Wednesday the FDA warned that heart attacks may be triggered by two specific injectable drugs, Lexiscan and Adenoscan, which are both manufactured by Astellas Pharma US.  The side effect is rare, but serious.

Blood flow to the heart muscle at rest and also during stress is measured by a cardiac nuclear stress test.  It’s usually recreated through having patients exercise while hooked up to electrodes connected to an electrocardiogram (EKG).

According to the Mayo Clinic, those who can’t exercise adequately for the test to work are given an injectable drug that increases blood flow to the heart muscle to stimulate exercise.  Lexiscan and Adeonscan are two such drugs that are given in those instances and why the FDA has issued the warning.

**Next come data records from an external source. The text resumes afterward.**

Record ContractInfo := mkContractInfo {
  ContractInfo_Address : string }.
Definition ContractInfo_eta (x : ContractInfo) : ContractInfo :=
  mkContractInfo (ContractInfo_Address x).
Definition ContractInfo_codec : codec ContractInfo :=
  c_struct (mkContractInfo EmptyString)
  [ field! ContractInfo_eta "address" c_string ContractInfo_Address ].
#[export] Instance ContractInfo_JSON : JSONType ContractInfo := ContractInfo_codec.

Record Env := mkEnv {
  Env_Block : BlockInfo;
  Env_Transaction : option TransactionInfo;
  Env_Contract : ContractInfo }.
Definition Env_eta (x : Env) : Env :=
  mkEnv (Env_Block x) (Env_Transaction x) (Env_Contract x).
Definition Env_codec : codec Env :=
  c_struct (mkEnv (zero BlockInfo_codec) None (zero ContractInfo_codec))
  [ field! Env_eta "block" BlockInfo_codec Env_Block;
    field! Env_eta "transaction" (c_ptr TransactionInfo_codec) Env_Transaction;
    field! Env_eta "contract" ContractInfo_codec Env_Contract ].
#[export] Instance Env_JSON : JSONType Env := Env_codec.

Record MessageInfo := mkMessageInfo {
  MessageInfo_Sender : string;
  MessageInfo_Funds : Array Coin }.
Definition MessageInfo_eta (x : MessageInfo) : MessageInfo :=
  mkMessageInfo (MessageInfo_Sender x) (MessageInfo_Funds x).
Definition MessageInfo_codec : codec MessageInfo :=
  c_struct (mkMessageInfo EmptyString None)
  [ field! MessageInfo_eta "sender" c_string MessageInfo_Sender;
    field! MessageInfo_eta "funds" (c_Array Coin_codec) MessageInfo_Funds ].
#[export] Instance MessageInfo_JSON : JSONType MessageInfo := MessageInfo_codec.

“Lexiscan and Adenoscan cause blood to flow preferentially to the healthier, unblocked or unobstructed arteries, which can reduce blood flow in the obstructed artery,” the FDA said in the its safety announcement. “In some cases, this reduced blood flow can lead to a heart attack, which can be fatal.’

Doctors should avoid using them in patients with signs or symptoms of unstable angina or heart problems because they might be at risk for a serious reaction.

“We recommend that health care professionals and their patients discuss any questions or concerns,” the FDA noted in the its safety announcement.